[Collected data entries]

Lemma init_booted timer mac_of sha1 store w wifi : length mac_of = 6%nat →
  (let! _ := on_clock (Clock.csro_datetime_init timer) in csro_system_get_info mac_of sha1 ;;; csro_device_init ;;;
   csro_system_get_wifi_info) (power_up store) = Some (wifi, w) → booted w.
Proof.
  intros Hmac Hr. apply bind_Some_inv in Hr as (u & w1 & H1 & Hr).
  assert (Hw1 : length (alarms_of w1) = 20%nat ∧ channel w1 = channel (power_up store) ∧ sysinfo w1 = sysinfo (power_up store) ∧
    mqtt w1 = mqtt (power_up store)).
  { unfold on_clock, zoom in H1. destruct (Clock.csro_datetime_init timer _) as [[u1 c]|] eqn:E; [|done].
    injection H1 as <- <-. repeat split; try done. unfold Clock.csro_datetime_init in E. destruct timer; cbn [when] in E.
    - unfold zoom in E. destruct (load_alarm_from_nvs _) as [[u2 t]|] eqn:El; [|done]. injection E as <- <-.
      eapply (load_frame (λ _, True)) in El; [by destruct El|]. by split.
    - by injection E as <- <-. }
  destruct Hw1 as (Ht & Hch & Hs & Hm). apply bind_Some_inv in Hr as (u2 & w2 & H2 & Hr).
  apply bind_Some_inv in H2 as (u3 & w3 & H3 & H2).
  apply load_settings_run in H3 as (A1 & A2 & A3 & A4 & A5 & A6 & A7 & A8).
  apply make_names_run in H2 as (B1 & B2 & B3 & B4 & B5 & B6 & B7 & B8 & B9); [|done].
  apply bind_Some_inv in Hr as (u4 & w4 & H4 & Hr).
  rewrite device_init_run in H4 by (by rewrite B2, A2, Hch). injection H4 as <- <-.
  assert (Hb : booted (set_log (log w2 ++ [I2c_write 0x13 0x00])
    (set_channel [mkSwitch 0 0 0 0 0 0; mkSwitch 1 0 0 0 0 0; mkSwitch 2 0 0 0 0 0] w2))).
  { unfold booted, alarms_of, store_of. cbn. rewrite B1, B3, B4, B7, B8, B9, A3, A6, A7, A8, Hs, Hm.
    split; [by rewrite <- Ht, <- A1|]. split; [done|]. split; [|].
    { destruct A5 as [A5|A5]; [rewrite Hm in A5; unfold interval_ok, MIN_INTERVAL in A5; cbn in A5; lia|].
      unfold store_of in A5. by rewrite A5. }
    split; [done|]. split; [done|]. split; [|by auto 10].
    intros i ch Hi. destruct i as [|[|[|i]]]; [injection Hi as <-..|done]; split; cbn; auto. }
  clear - Hb Hr. revert Hb Hr. generalize (set_log (log w2 ++ [I2c_write 0x13 0x00])
    (set_channel [mkSwitch 0 0 0 0 0 0; mkSwitch 1 0 0 0 0 0; mkSwitch 2 0 0 0 0 0] w2)). intros w3 Hb Hr. revert w3 wifi w Hb Hr.
  change (keeps booted csro_system_get_wifi_info). unfold csro_system_get_wifi_info, load_str. keep;
    apply keeps_copy_to; intros _; by apply booted_sys.
Qed.

Lemma task_start_ok w u w' : booted w → csro_mqtt_task_start w = Some (u, w') → app_ok w'.
Proof.
  intros (? & Hi & ? & Hst & ? & ? & ? & ? & ? & ? & ?) Hr. unfold csro_mqtt_task_start in Hr.
  apply bind_Some_inv in Hr as (u1 & w1 & Hset & Hr).
  unfold csro_system_set_status in Hset. apply bind_Some_inv in Hset as (s & w2 & [= <- <-] & Hset).
  rewrite decide_False in Hset by done. do 3 inv_step Hr. injection Hr as <- <-.
  pose proof (status_period_pos _ Hi). case_bool_decide; cbn [when] in Hset; injection Hset as _ <-;
    constructor; cbn; try done; lia.
Qed.

(** What can be reached: boot on any store with the credentials of a network,
    then rounds of the main loop and events in any order. A restart starts
    again from the store. *)
Inductive reachable : world st → Prop :=
  | reach_boot timer mac_of sha1 store w :
      length mac_of = 6%nat → csro_init timer mac_of sha1 (power_up store) = Some (true, w) → reachable w
  | reach_round r w w' : reachable w → mqtt_round r w = Some (Some tt, w') → reachable w'
  | reach_event e w w' : reachable w → handle e w = Some (Some tt, w') → reachable w'.

Lemma reachable_ok w : reachable w → app_ok w.
Proof.
  induction 1 as [timer mac_of sha1 store w Hmac Hr|r w w' _ IH Hr|e w w' _ IH Hr].
  - unfold csro_init in Hr. inv_step Hr. inv_step Hr. inv_step Hr. inv_step Hr.
    destruct a2; inv_step Hr; [injection Hr as <-|done].
    eapply task_start_ok; [|exact E3].
    apply (init_booted timer mac_of sha1 store _ true Hmac).
    by rewrite (bind_run _ _ _ _ _ E), (bind_run _ _ _ _ _ E0), (bind_run _ _ _ _ _ E1).
  - by eapply ok_round.
  - by eapply ok_handle.
Qed.

(** C10: In every state the running application can reach - boot on any store
    with credentials, then any rounds of the main loop, timer ticks, key ticks,
    datagrams and messages of any content, in any order and interleaved with
    the calls that block - the interval is one from 2 to 120 and the one that
    is stored, the status timer runs with its period, the three channels are
    numbered and on or off, and every string is shorter than its array. *)
Theorem app_invariant w : reachable w → app_ok w.
Proof. apply reachable_ok. Qed.

End Mqtt.

(** ** A boot, for the witnesses: a device with credentials whose store has an
    interval out of range. *)

(** Where a procedure ends, when it answers [a]. *)
Definition final {A S} (o : option (A * S)) (s : S) : S := match o with Some (_, s') => s' | None => s end.
Lemma final_run {A S} (o : option (A * S)) a s : fst <$> o = Some a → o = Some (a, final o s).
Proof. destruct o as [[]|]; cbn; congruence. Qed.

Definition demo_store : nvs_map :=
  nvs_set_str ("system"%string, "ssid"%string) (bytes "home") (nvs_set_str ("system"%string, "pass"%string) (bytes "secret")
    (nvs_set (sys_key "router" NVS_U8) 1 (nvs_set interval_key 500 (∅, ∅)))).
Definition demo_mac : list Z := [1; 2; 3; 4; 5; 6].
Definition demo_sha1 (text : list Z) : list Z := take 20 (text ++ replicate 20 0).
Definition demo_boot : world nvs_map := final (csro_init true demo_mac demo_sha1 (power_up demo_store)) (power_up demo_store).
Import Rational.
(** Then the datagram of a server. *)
Definition demo_datagram : json :=
  JObject [(bytes "ip", JString (bytes "10.0.0.1")); (bytes "mac", JString (bytes "aabbccddeeff"))].
Definition demo_found : world nvs_map :=
  final (handle (D := QArith_base.Q) (Datagram (render false 0 demo_datagram ++ [0]) []) demo_boot) demo_boot.
Lemma or_disconnect_refines {X} (mix : X → X → X) P m (n : X → MR (world st) bool) k (l : X → MR (world st) bool) :
  (∀ x y, n (mix x y) = n x ∧ l (mix x y) = l y) → refine P m n anywhere → refine anywhere k l anywhere →
  refine P (or_disconnect m k) (λ x, Mqtt.or_disconnect (n x) (l x)) anywhere.
Proof.
  intros Hmix Hm Hk. unfold or_disconnect, Mqtt.or_disconnect.
  refine (refine_bind mix P m n anywhere _ (λ ok x, if negb ok then _ else l x) _ _ Hm _).
  - intros x y. destruct (Hmix x y) as [-> E]. split; [done|]. intros a. by rewrite E.
  - intros ok. refine (refine_if _ (negb ok) _ _ (λ _, _) l _ _ Hk). destruct Hk as [Hi _]. split; [exact Hi|].
    intros s r s' _ Hr. split; [done|]. destruct (Hi s) as [x]. exists x. by injection Hr as <- <-.
Qed.
(** A step of the client alone. *)
Lemma refine_skip {B X} P (m : MR device unit) Q (k : unit → MR device B) (n : X → MR (world st) B) R :
  refine P m (λ _ : unit, returning (ret tt)) Q → refine Q (k tt) n R → refine P (bind_r m k) n R.
Proof.
  intros [_ Hm] [Hi Hk]. split; [done|]. intros s r s' HP (o & s1 & Hr & Hr')%bind_Some_inv.
  destruct (Hm s o s1 HP Hr) as (HQ & _ & [= <- Ha]). destruct (Hk s1 r s' (HQ ltac:(done)) Hr') as (HR & x & Hx).
  split; [done|]. exists x. by rewrite Ha.
Qed.

#[local] Instance attempt_inhabited : Inhabited attempt :=
  populate (let a := mkAnswer true [] in mkAttempt a a a a a a).
(** The answer of one call of an attempt. *)
Lemma attempt_part {A} (f : attempt → answer) P (m : MR device A) (n : answer → MR (world st) A) Q :
  (∀ a, f (mkAttempt a a a a a a) = a) → refine P m n Q → refine P m (λ t, n (f t)) Q.
Proof. intros Hf. by apply (refine_part f (λ a, mkAttempt a a a a a a)). Qed.

Lemma print_topics_down s a w : print_topics (appl s) = Some (a, w) → session_down (set_app w s).
Proof.
  intros Hr. unfold session_down, up. cbn [appl set_app]. unfold print_topics in Hr.
  do 4 (apply bind_Some_inv in Hr as (? & ? & _ & Hr)). by injection Hr as _ <-.
Qed.

Lemma broker_refines P d : refine P (broker_is_connected d) (λ t, Mqtt.broker_is_connected (D := D) t) anywhere.
Proof.
  unfold broker_is_connected, Mqtt.broker_is_connected. refines. rename a into m.
  step_to anywhere (λ x y, mkAttempt (net x) (Mqtt.login y) (sub_self y) (sub_hass y) (sub_group y) (online y)).
  { apply (attempt_part net _ _ (λ a, Mqtt.NetworkConnect a (broker m) 1883)), connect_refines. done. }
  branch; [apply refine_give|]. step_local session_down. { apply refine_local. intros s x w _. apply print_topics_down. }
  eapply refine_skip; [apply init_refines|]. step_local session_down. { apply refine_local. by intros s x w Hs [= <- <-]. }
  clear m. rename a1 into m.
  apply (or_disconnect_refines (λ x y, mkAttempt (net y) (Mqtt.login x) (sub_self y) (sub_hass y) (sub_group y) (online y)) _ _
    (λ t, Mqtt.MQTTConnect (Mqtt.login t) (id_ m) (name m) (pass m) (pub_topic m))); [done| |].
  { apply (attempt_part Mqtt.login _ _ (λ a, Mqtt.MQTTConnect a (id_ m) (name m) (pass m) (pub_topic m))), login_refines. done. }
  apply (or_disconnect_refines (λ x y, mkAttempt (net y) (Mqtt.login y) (sub_self x) (sub_hass y) (sub_group y) (online y)) _ _
    (λ t, Mqtt.MQTTSubscribe (sub_self t) (sub_topic_self m))); [done| |].
  { apply (attempt_part sub_self _ _ (λ a, Mqtt.MQTTSubscribe a (sub_topic_self m))), subscribe_refines. done. }
  apply (or_disconnect_refines (λ x y, mkAttempt (net y) (Mqtt.login y) (sub_self y) (sub_hass x) (sub_group y) (online y)) _ _
    (λ t, Mqtt.MQTTSubscribe (sub_hass t) (sub_topic_hass m))); [done| |].
  { apply (attempt_part sub_hass _ _ (λ a, Mqtt.MQTTSubscribe a (sub_topic_hass m))), subscribe_refines. done. }
  apply (or_disconnect_refines (λ x y, mkAttempt (net y) (Mqtt.login y) (sub_self y) (sub_hass y) (sub_group x) (online y)) _ _
    (λ t, Mqtt.MQTTSubscribe (sub_group t) (sub_topic_group m))); [done| |].
  { apply (attempt_part sub_group _ _ (λ a, Mqtt.MQTTSubscribe a (sub_topic_group m))), subscribe_refines. done. }
  refines. apply (attempt_part online _ _ (λ a, Mqtt.mqtt_pub_messgae a (bytes "available") true)), pub_refines. done.
Qed.

Lemma serve_refines P taken clear prepare suffix : refine P (serve taken clear prepare suffix)
  (λ a, Mqtt.serve (D := D) taken clear prepare a suffix) anywhere.
Proof.
  unfold serve, Mqtt.serve. refines. step_to anywhere (λ (a _ : answer), a); [apply pub_refines|]. refines.
Qed.
Lemma delay_refines P : refine P vTaskDelay (λ es, handle_all (D := D) es) anywhere.
Proof.
  split; [intros _; exact (inhabits [])|]. intros s r s' _ Hr. split; [done|].
  assert (Ht : traces vTaskDelay) by (apply traces_bind; [apply traces_syscall|intros c; apply traces_give]).
  destruct (Ht _ _ _ Hr) as [es Hes]. exists es. rewrite <- happen_handle, Hes. by destruct r as [[]|].
Qed.

(** The round of [Mqtt.v] in these surroundings. *)
Definition round_in (x : surroundings) (r : round) : round :=
  mkRound (address x) (try_ r) (pub_state r) (pub_system r) (pub_timer r) (free_heap x) (Mqtt.yield_ r) (delay r).
Definition all_of (t : attempt) (a : answer) (es : list Mqtt.event) : round := mkRound 0 t a a a 0 a es.
#[local] Instance round_inhabited : Inhabited round := populate (all_of inhabitant inhabitant []).
Lemma round_part {A} (f : round → answer) P (m : MR device A) (n : answer → MR (world st) A) Q :
  (∀ a, f (all_of inhabitant a []) = a) → refine P m n Q → refine P m (λ r, n (f r)) Q.
Proof. intros Hf. by apply (refine_part f (λ a, all_of inhabitant a [])). Qed.

Lemma round_refines x : refine anywhere (mqtt_round x) (λ r, Mqtt.mqtt_round (D := D) (round_in x r)) anywhere.
Proof.
  unfold mqtt_round, Mqtt.mqtt_round, round_in. cbn [addr try_ pub_state pub_system pub_timer heap Mqtt.yield_ delay]. refines.
  - step_to anywhere (λ r r', mkRound 0 (try_ r) (pub_state r') (pub_system r') (pub_timer r') 0 (Mqtt.yield_ r') (delay r')).
    { by apply (refine_part try_ (λ t, all_of t inhabitant []) _ _ (λ t, Mqtt.broker_is_connected t)), broker_refines. }
    refines.
    + step_to anywhere (λ r r', mkRound 0 (try_ r') (pub_state r) (pub_system r') (pub_timer r') 0 (Mqtt.yield_ r') (delay r')).
      { by apply (round_part pub_state _ _ (λ a, Mqtt.serve _ _ _ a _)), serve_refines. }
      step_to anywhere (λ r r', mkRound 0 (try_ r') (pub_state r') (pub_system r) (pub_timer r') 0 (Mqtt.yield_ r') (delay r')).
      { by apply (round_part pub_system _ _ (λ a, Mqtt.serve _ _ _ a _)), serve_refines. }
      step_to anywhere (λ r r', mkRound 0 (try_ r') (pub_state r') (pub_system r') (pub_timer r) 0 (Mqtt.yield_ r') (delay r')).
      { by apply (round_part pub_timer _ _ (λ a, Mqtt.serve _ _ _ a _)), serve_refines. }
      step_to anywhere (λ r r', mkRound 0 (try_ r') (pub_state r') (pub_system r') (pub_timer r') 0 (Mqtt.yield_ r) (delay r')).
      { by apply (round_part Mqtt.yield_ _ _ (λ a, Mqtt.MQTTYield a)), yield_refines. }
      refines.
    + by apply (refine_part delay (λ es, all_of inhabitant inhabitant es) _ _ (λ es, handle_all es)), delay_refines.
  - by apply (refine_part delay (λ es, all_of inhabitant inhabitant es) _ _ (λ es, handle_all es)), delay_refines.
Qed.

(** C2: A round of the main task on the real client is a round of [Mqtt.v].
    Whatever the socket answers and the broker sends - packets in any pieces and
    of any content - the application sees only what a round of the abstract
    model allows: each call of the client succeeds or fails, messages and the
    other tasks come in between, and a call that fails leaves the session
    closed. *)
Theorem client_refinement x s r s' : mqtt_round x s = Some (r, s') →
  ∃ c, Mqtt.mqtt_round (D := D) (round_in x c) (appl s) = Some (r, appl s').
Proof. intros Hr. by destruct (proj2 (round_refines x) s r s' I Hr) as [_ Hc]. Qed.

(** C9: The invariant of the application holds in every state the device can
    reach with its MQTT client, whatever the network brings. *)
Theorem device_invariant s : device_reachable s → app_ok (appl s).
Proof.
  intros Hs. apply (reachable_ok (D := D)).
  induction Hs as [timer mac_of sha1 store s Hmac Hr|x s s' _ IH Hr|e s w _ IH Hr|cs n x s _ IH].
  - by eapply reach_boot.
  - destruct (proj2 (round_refines x) s (Some tt) s' I Hr) as [_ [c Hc]]. by eapply reach_round.
  - by eapply reach_event.
  - exact IH.
Qed.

— WHAT IS NEEDED —
Start with the line above that contains "(let! _ := on_clock" and end with the line that contains "intros i ch". Write out those lines exactly, and only those.

— SOLUTION TO THE PROBLEM —
  (let! _ := on_clock (Clock.csro_datetime_init timer) in csro_system_get_info mac_of sha1 ;;; csro_device_init ;;;
   csro_system_get_wifi_info) (power_up store) = Some (wifi, w) → booted w.
Proof.
  intros Hmac Hr. apply bind_Some_inv in Hr as (u & w1 & H1 & Hr).
  assert (Hw1 : length (alarms_of w1) = 20%nat ∧ channel w1 = channel (power_up store) ∧ sysinfo w1 = sysinfo (power_up store) ∧
    mqtt w1 = mqtt (power_up store)).
  { unfold on_clock, zoom in H1. destruct (Clock.csro_datetime_init timer _) as [[u1 c]|] eqn:E; [|done].
    injection H1 as <- <-. repeat split; try done. unfold Clock.csro_datetime_init in E. destruct timer; cbn [when] in E.
    - unfold zoom in E. destruct (load_alarm_from_nvs _) as [[u2 t]|] eqn:El; [|done]. injection E as <- <-.
      eapply (load_frame (λ _, True)) in El; [by destruct El|]. by split.
    - by injection E as <- <-. }
  destruct Hw1 as (Ht & Hch & Hs & Hm). apply bind_Some_inv in Hr as (u2 & w2 & H2 & Hr).
  apply bind_Some_inv in H2 as (u3 & w3 & H3 & H2).
  apply load_settings_run in H3 as (A1 & A2 & A3 & A4 & A5 & A6 & A7 & A8).
  apply make_names_run in H2 as (B1 & B2 & B3 & B4 & B5 & B6 & B7 & B8 & B9); [|done].
  apply bind_Some_inv in Hr as (u4 & w4 & H4 & Hr).
  rewrite device_init_run in H4 by (by rewrite B2, A2, Hch). injection H4 as <- <-.
  assert (Hb : booted (set_log (log w2 ++ [I2c_write 0x13 0x00])
    (set_channel [mkSwitch 0 0 0 0 0 0; mkSwitch 1 0 0 0 0 0; mkSwitch 2 0 0 0 0 0] w2))).
  { unfold booted, alarms_of, store_of. cbn. rewrite B1, B3, B4, B7, B8, B9, A3, A6, A7, A8, Hs, Hm.
    split; [by rewrite <- Ht, <- A1|]. split; [done|]. split; [|].
    { destruct A5 as [A5|A5]; [rewrite Hm in A5; unfold interval_ok, MIN_INTERVAL in A5; cbn in A5; lia|].
      unfold store_of in A5. by rewrite A5. }
    split; [done|]. split; [done|]. split; [|by auto 10].
    intros i ch Hi. destruct i as [|[|[|i]]]; [injection Hi as <-..|done]; split; cbn; auto. }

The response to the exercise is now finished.